Data extracted from a collection:
(** * Transformer architecture notebook: a shallow embedding

    The notebook [transformer_architecture.ipynb] builds the encoder-decoder
    Transformer from TensorFlow and NumPy primitives.  This development
    embeds its functions and classes and proves properties of them.

    Conventions of the embedding.
    - A tensor is its shape together with its element function
      ([tensor A]); integer tensors carry [Z], floating-point tensors carry
      [R].  Floating-point values are idealised as real numbers, so a cast
      between float widths is the identity on values.
    - Python exceptions and TensorFlow errors are values of [exn]; every
      operation that can fail returns a [result].
    - Sizes and counts are [nat]; token ids are [Z].
    - Layer variables (kernels, biases, embedding tables, dropout draws),
      which Keras creates on the first call from random initialisers, are
      explicit fields of the layer records and arguments of the
      constructors.
    - The argument checks of the Keras constructors and of the embedding
      lookup are not part of the embedding: [Embedding] refuses an empty
      vocabulary and a zero output dimension, [Dropout] a rate outside
      [[0, 1]] (and a rate of 1 when it is applied in training), and on CPU
      the lookup of an id outside the vocabulary raises, where the embedding
      reads zeros as the GPU kernel does.  The theorems that assert that an
      encoder, a decoder or a Transformer is constructed or returns state
      the conditions of the library as hypotheses ([keras_accepts],
      [dropout_applies], [ids_in_vocabulary]).
    - Real numbers have no NaN, no underflow and no absorption.  In float32
      a depth of zero gives NaN scores, a row whose keys are all masked
      gives uniform weights (the scores are absorbed into [-1e9]) and a
      masked key gets the weight 0 exactly.  The theorems that these
      effects would falsify state the matching conditions: a positive
      depth, masks with entries in [[0, 1]] ([mask_in_unit_interval]),
      ranges as closed intervals, and the entry formula of the weights only
      for the rows that have an unmasked key ([row_has_unmasked_key]). *)

From Stdlib Require Import String Ascii DecimalString DecimalNat Decimal.
From Stdlib Require Import List ZArith Reals Lra Lia Bool Arith.
Import ListNotations.

Set Implicit Arguments.

(** ** Exceptions *)

Inductive exn : Type :=
| AssertionError
| ZeroDivisionError
| IndexError
| InvalidArgumentError.

Inductive result (A : Type) : Type :=
| Ok (a : A)
| Raise (e : exn).

Arguments Ok {A} a.
Arguments Raise {A} e.

Definition bind {A B : Type} (c : result A) (k : A -> result B) : result B :=
  match c with
  | Ok a => k a
  | Raise e => Raise e
  end.

Notation "x <- c ;; k" := (bind c (fun x => k))
  (at level 61, c at next level, right associativity).
Notation "' p <- c ;; k" := (bind c (fun x => match x with p => k end))
  (at level 61, p pattern, c at next level, right associativity).

Definition is_ok {A : Type} (r : result A) : bool :=
  match r with Ok _ => true | Raise _ => false end.

Definition assert (b : bool) : result unit :=
  if b then Ok tt else Raise AssertionError.

(** Python's [%] and [//] on non-negative integers. *)
Definition py_mod (a b : nat) : result nat :=
  if b =? 0 then Raise ZeroDivisionError else Ok (a mod b).

Definition py_floordiv (a b : nat) : result nat :=
  if b =? 0 then Raise ZeroDivisionError else Ok (a / b).

(** [[f(x) for x in xs]] with a body that may raise. *)
Fixpoint mapM {A B : Type} (f : A -> result B) (xs : list A) : result (list B) :=
  match xs with
  | [] => Ok []
  | x :: xs' =>
      y <- f x ;;
      ys <- mapM f xs' ;;
      Ok (y :: ys)
  end.

(** [xs[i]] *)
Definition list_get {A : Type} (xs : list A) (i : nat) : result A :=
  match nth_error xs i with
  | Some x => Ok x
  | None => Raise IndexError
  end.

(** ** Tensors *)

Record tensor (A : Type) : Type := mkTensor {
  shape : list nat;
  elem : list nat -> A
}.

Arguments mkTensor {A} shape elem.

Definition rank {A : Type} (t : tensor A) : nat := length (shape t).

Definition prod_list (s : list nat) : nat := fold_right Nat.mul 1 s.

(** Finite sums of reals: [rsum n f] is [f 0 + ... + f (n-1)]. *)
Fixpoint rsum (n : nat) (f : nat -> R) : R :=
  match n with
  | 0 => 0%R
  | S n' => (rsum n' f + f n')%R
  end.

(** A rank-2 tensor read as a list of rows. *)
Definition to_rows {A : Type} (t : tensor A) : result (list (list A)) :=
  match shape t with
  | [m; n] =>
      Ok (map (fun i => map (fun j => elem t [i; j]) (seq 0 n)) (seq 0 m))
  | _ => Raise InvalidArgumentError
  end.

Module Tensor.

(** Elementwise application of a unary function. *)
Definition tmap {A B : Type} (f : A -> B) (t : tensor A) : tensor B :=
  mkTensor (shape t) (fun idx => f (elem t idx)).

(** The broadcasting rule on one pair of dimensions. *)
Definition bcast_dim (x y : nat) : result nat :=
  if x =? y then Ok x
  else if x =? 1 then Ok y
  else if y =? 1 then Ok x
  else Raise InvalidArgumentError.

(** Broadcasting of two shapes given innermost dimension first. *)
Fixpoint bcast_rev (a b : list nat) : result (list nat) :=
  match a, b with
  | [], r => Ok r
  | r, [] => Ok r
  | x :: a', y :: b' =>
      d <- bcast_dim x y ;;
      r <- bcast_rev a' b' ;;
      Ok (d :: r)
  end.

Definition broadcast_shapes (a b : list nat) : result (list nat) :=
  r <- bcast_rev (rev a) (rev b) ;;
  Ok (rev r).
Definition spec_merge (rs1 : list region) (n : Z) (rs2 : list region) : list region * Z * list region :=
  let '(n, rs2) := merge_right n rs2 in
  let '(rs1, n) := merge_left rs1 n in (rs1, n, rs2).

Definition spec_free (rs1 : list region) (n : Z) (rs2 : list region) : list region :=
  let '(rs1, n, rs2) := spec_merge rs1 n rs2 in rs1 ++ Region false n :: rs2.

(** Does [heap_free] contract once the freed region has become one of [n]
    bytes followed by [rs2], and by how many pages? *)
Definition contracts (m : mem) (h n : Z) (rs2 : list region) : bool :=
  let ideal := ideal_size m h in
  bool_decide (rs2 = []) && ((0 <? ideal) && (MIN_REGION_SIZE <=? u32 (n - ideal * MMNGR_PAGE_SIZE))).

Definition released_pages (m : mem) (h n : Z) (rs2 : list region) : Z :=
  if contracts m h n rs2 then contract_count m h (ideal_size m h) else 0.

Section refinement.
Context {P : Type} `{PageSource P}.

Lemma same_lock m m' h : same_on m m' h (h + sizeof_heap) -> h_lock m' h = h_lock m h.
Proof. intros S. apply S. unfold sizeof_heap. lia. Qed.

Lemma same_end m m' h : same_on m m' h (h + 4) -> h_end m' h = h_end m h.
Proof. intros S. eapply same_load32; (exact S || lia). Qed.

(** Taking or releasing the lock touches no region. *)
Lemma rep_set_lock m h v rs : heap_rep m h rs -> heap_rep (set_lock m h v) h rs.
Proof.
  intros [Hh He Hf R]. split; auto.
  - rewrite (same_end m); [assumption|]. apply same_store8. lia.
  - eapply regions_same; [|exact R]. apply same_store8. unfold sizeof_heap. lia.
Qed.

Lemma lock_set_lock m h v : h_lock (set_lock m h v) h = u8 v.
Proof. unfold h_lock, set_lock. now rewrite load8_store8, Z.eqb_refl. Qed.

Lemma load8_set_lock m h v x : x <> h + 13 -> load8 (set_lock m h v) x = load8 m x.
Proof. intros. unfold set_lock. rewrite load8_store8. now replace (h + 13 =? x) with false by lia. Qed.

Lemma place_region_spec m h n rs1 r rs2 (a := h + sizeof_heap + span rs1) :
  heap_rep m h (rs1 ++ r :: rs2) -> r_used r = false -> 0 <= n -> n + sizeof_header <= r_size r ->
  exists m', place_region m h a n false = (a, m') /\
    heap_rep m' h (rs1 ++ spec_place n r ++ rs2) /\
    (forall x, h <= x < a \/ a + 12 <= x < a + 12 + n \/ a + 24 + r_size r <= x -> load8 m' x = load8 m x) /\
    (forall x, used_payload (a + 12 + r_size r) rs2 x -> load8 m' x = load8 m x).
Proof.
  intros Rep U Hn Hfit. destruct (Rep) as [Hh He Hf R].
  rewrite !span_app in *. apply regions_app in R as [R1 R2]. fold a in R2.
  pose proof (regions_span _ _ _ _ R1). pose proof (region_bytes _ _ _ _ _ R2) as [Hr Hs2].
  simpl in R2. destruct R2 as [(Mg & Sz & Pv & _) R2]. simpl span in *.
  unfold place_region, sizeof_header, sizeof_heap in *.
  assert (E : u32 (hd_size m a - u32 (n + 0) - 12) = r_size r - (n + 12))
    by (rewrite Sz; wrap_small; lia).
  simpl andb. cbv iota. rewrite E. replace (u32 (n + 0)) with n by (wrap_small; lia).
  eexists. split; [reflexivity|]. unfold spec_place, sizeof_header.
  assert (Take : forall m' x, h <= x < a \/ a + 12 <= x -> load8 (set_magic m' a HEAP_USED) x = load8 m' x)
    by (intros; unfold set_magic; apply load8_store32_ne; lia).
  assert (Pay : forall x, used_payload (a + 12 + r_size r) rs2 x -> a + 24 + r_size r <= x).
  { intros x Hx. pose proof (used_payload_bounds _ _ _ _ _ R2 Hx). unfold sizeof_header in *. lia. }
  case_test.
  - pose proof (split_regions m h n rs1 r rs2 Rep Hn Hfit) as [Rep' F].
    unfold sizeof_header, sizeof_heap in Rep', F. fold a in Rep', F. rewrite U in Rep'. split_and!.
    + apply (mark_regions true) in Rep'. exact Rep'.
    + intros x Hx. rewrite Take by lia. apply F. lia.
    + intros x Hx%Pay. rewrite Take by lia. apply F. lia.
  - split_and!.
    + apply (mark_regions true) in Rep. exact Rep.
    + intros x Hx. apply Take. lia.
    + intros x Hx%Pay. apply Take. lia.
Qed.

(** What an allocation that finds room does, whatever the length of the list. *)
Lemma alloc_refines fuel (st : heap_st P) h n rs rs' off :
  heap_rep (hm st) h rs -> h_lock (hm st) h = 0 -> 0 <= n -> spec_alloc n rs = Some (rs', off) ->
  (length rs < fuel)%nat ->
  exists m', heap_alloc fuel st h n false = Ret (h + sizeof_heap + off, HeapSt m' (hp st)) /\
    heap_rep m' h rs' /\ h_lock m' h = 0 /\
    (forall x, used_payload (h + sizeof_heap) rs x -> load8 m' x = load8 (hm st) x).
Proof.
  intros Rep L Hn S Hfuel.
  apply spec_alloc_split in S as (rs1 & r & rs2 & -> & -> & -> & U & Hfit & F).
  unfold heap_alloc, spinlock_acquire. rewrite L, Z.eqb_refl, bind_ret.
  pose proof (rep_set_lock _ _ 1 _ Rep) as Rep1. set (m1 := set_lock (hm st) h 1) in *.
  destruct (Rep1) as [Hh He Hf R]. pose proof (regions_span _ _ _ _ R) as Hs.
  pose proof R as R'. apply regions_app in R' as [R1 R2].
  pose proof (regions_span _ _ _ _ R1). pose proof (region_bytes _ _ _ _ _ R2) as [Hr Hs2].
  rewrite span_app in Hs, He, Hf. simpl span in Hs, He, Hf. unfold sizeof_header in Hs, He, Hf, Hfit.
  assert (Hlen : exists f, fuel = (length rs1 + S f)%nat).
  { exists (fuel - length rs1 - 1)%nat. rewrite length_app in Hfuel. simpl in Hfuel. lia. }
  destruct Hlen as [f ->].
  unfold HEAP_FIRST_HEADER. unfold sizeof_heap in *. rewrite (u32_small (h + 14)) by lia.
  unfold sizeof_header. rewrite (u32_small (n + 12)) by lia.
  rewrite (find_region_skip _ _ _ (n + 12) _ _ _ _ _ R); unfold sizeof_header;
    [|lia|rewrite span_app; simpl; unfold sizeof_header; lia|lia|assumption].
  cbn [find_region]. replace (h_end m1 h <=? h + 14 + span rs1) with false by lia.
  simpl in R2. destruct R2 as [(Mg & Sz & Pv & _) R2].
  rewrite Mg, magic_test, U. unfold region_fits. rewrite Sz.
  replace (n + 12 <=? r_size r) with true by lia. simpl negb. rewrite andb_true_r. cbv iota.
  rewrite bind_ret. replace (h_end m1 h <=? h + 14 + span rs1) with false by lia.
  destruct (place_region_spec m1 h n rs1 r rs2 Rep1 U Hn Hfit) as (m' & E & Rep' & F1 & F2).
  unfold sizeof_heap in *. simpl hm. rewrite E.
  exists (set_lock m' h 0). split_and!.
  - rewrite u32_small by lia. rewrite Z.add_assoc. reflexivity.
  - now apply rep_set_lock.
  - apply lock_set_lock.
  - intros x Hx. pose proof (used_payload_bounds _ _ _ _ _ R Hx) as Hb. unfold sizeof_header in Hb.
    rewrite load8_set_lock by lia. transitivity (load8 m1 x); [|apply load8_set_lock; lia].
    apply used_payload_app in Hx as [Hx|[[Hx _]|Hx]]; [|congruence|apply F2, Hx].
    pose proof (used_payload_bounds _ _ _ _ _ R1 Hx). apply F1. lia.
Qed.

(** The payload handed out belongs to the new region and to no region that
    was in use. *)
Lemma alloc_fresh m h n rs rs' off x :
  heap_rep m h rs -> 0 <= n -> spec_alloc n rs = Some (rs', off) ->
  h + sizeof_heap + off <= x < h + sizeof_heap + off + n ->
  used_payload (h + sizeof_heap) rs' x /\ ~ used_payload (h + sizeof_heap) rs x.
Proof.
  intros [Hh He Hf R] Hn S Hx.
  apply spec_alloc_split in S as (rs1 & r & rs2 & -> & -> & -> & U & Hfit & F).
  apply regions_app in R as [R1 R2]. unfold sizeof_header in *. split.
  - apply used_payload_app. right. apply used_payload_app. left.
    unfold spec_place, sizeof_header. case_test; simpl; unfold sizeof_header; left; split; auto; lia.
  - intros [Hu|Hu]%used_payload_app.
    + pose proof (used_payload_bounds _ _ _ _ _ R1 Hu). lia.
    + simpl in Hu, R2. destruct R2 as [_ R2]. destruct Hu as [[Hu _]|Hu]; [congruence|].
      pose proof (used_payload_bounds _ _ _ _ _ R2 Hu). unfold sizeof_header in *. lia.
Qed.

Lemma absorb_regions m h rs1 r r2 rs2 (a := h + sizeof_heap + span rs1) :
  heap_rep m h (rs1 ++ r :: r2 :: rs2) ->
  let n := r_size r + 12 + r_size r2 in
  let m' := absorb_region m h a (a + 12 + r_size r) in
  heap_rep m' h (rs1 ++ Region (r_used r) n :: rs2) /\
  (forall x, h <= x < a \/ a + 12 <= x < a + 12 + n \/ a + 24 + n <= x -> load8 m' x = load8 m x).
Proof.
  intros [Hh He Hf R] n. rewrite !span_app in *.
  apply regions_app in R as [R1 R2]. fold a in R2. set (p := last_header (h + sizeof_heap) 0 rs1) in *.
  pose proof (regions_span _ _ _ _ R1). pose proof (region_bytes _ _ _ _ _ R2) as [Hr Hs2].
  simpl in R2. destruct R2 as [(Mg & Sz & Pv & _) [(Mg2 & Sz2 & Pv2 & Hr2) R3]].
  pose proof (regions_span _ _ _ _ R3). simpl span in *.
  assert (Ea : a = h + 14 + span rs1) by (unfold a, sizeof_heap; lia).
  unfold absorb_region. unfold sizeof_heap, sizeof_header in *. rewrite Sz, Sz2.
  rewrite (u32_small (r_size r2 + 12)) by lia. rewrite (u32_small (r_size r + _)) by lia.
  replace (r_size r + (r_size r2 + 12)) with n by lia.
  set (m1 := set_size m a n).
  assert (F1 : forall x, x < a + 4 \/ a + 8 <= x -> load8 m1 x = load8 m x)
    by (intros; apply load8_store32_ne; lia).
  assert (A : hd_magic m1 a = magic_of r /\ hd_size m1 a = n /\ hd_prev m1 a = p).
  { unfold hd_magic, hd_size, hd_prev, m1, set_size. split_and!; mem_step; auto. apply u32_small. lia. }
  destruct A as (A1 & A2 & A3). clearbody m1.
  assert (He1 : h_end m1 h = h_end m h) by (apply same_end; intros x Hx; apply F1; lia).
  assert (N : HEAP_NEXT_HEADER m1 a = a + 12 + n).
  { unfold HEAP_NEXT_HEADER. rewrite A2. unfold sizeof_header. wrap_small. lia. }
  rewrite N. set (b := a + 12 + n) in *.
  replace (a + 12 + r_size r + 12 + r_size r2) with b in R3 by (unfold b; lia).
  assert (R3' : regions_at m1 b (a + 12 + r_size r) rs2)
    by (eapply regions_same; [|exact R3]; intros x Hx; apply F1; lia).
  set (m2 := if b <? h_end m1 h then _ else m1).
  assert (F2 : forall x, x < b + 8 \/ b + 12 <= x -> load8 m2 x = load8 m1 x)
    by (intros x Hx; apply relink_frame; lia).
  assert (R3'' : regions_at m2 b a rs2)
    by (eapply regions_relink with (e := h_end m1 h); eauto; lia).
  destruct (header_same m1 m2 a) as (B1 & B2 & B3); [intros x Hx; apply F2; lia|].
  rewrite A1, A2, A3 in *. split; [|intros x Hx; rewrite F2, F1 by lia; reflexivity].
  split; rewrite ?span_app; simpl; unfold sizeof_header, sizeof_heap; [lia| |lia|].
  - rewrite (same_end m1); [lia|]. intros x Hx. apply F2. lia.
  - apply regions_app. split; [eapply regions_same; [|exact R1]; intros x Hx; rewrite F2, F1 by lia; reflexivity|].
    fold p. simpl. unfold sizeof_header. fold a b. split; [|exact R3''].
    split_and!; [exact B1|exact B2|exact B3|lia].
Qed.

WORK TO BE COMPLETED — Would you output, from the records above, exactly the run of lines that starts at the line containing "Transformer from TensorFlow" and ends at the line containing "- Layer variables", and only that run?

EXERCISE RESPONSE —
    Transformer from TensorFlow and NumPy primitives.  This development
    embeds its functions and classes and proves properties of them.

    Conventions of the embedding.
    - A tensor is its shape together with its element function
      ([tensor A]); integer tensors carry [Z], floating-point tensors carry
      [R].  Floating-point values are idealised as real numbers, so a cast
      between float widths is the identity on values.
    - Python exceptions and TensorFlow errors are values of [exn]; every
      operation that can fail returns a [result].
    - Sizes and counts are [nat]; token ids are [Z].
    - Layer variables (kernels, biases, embedding tables, dropout draws),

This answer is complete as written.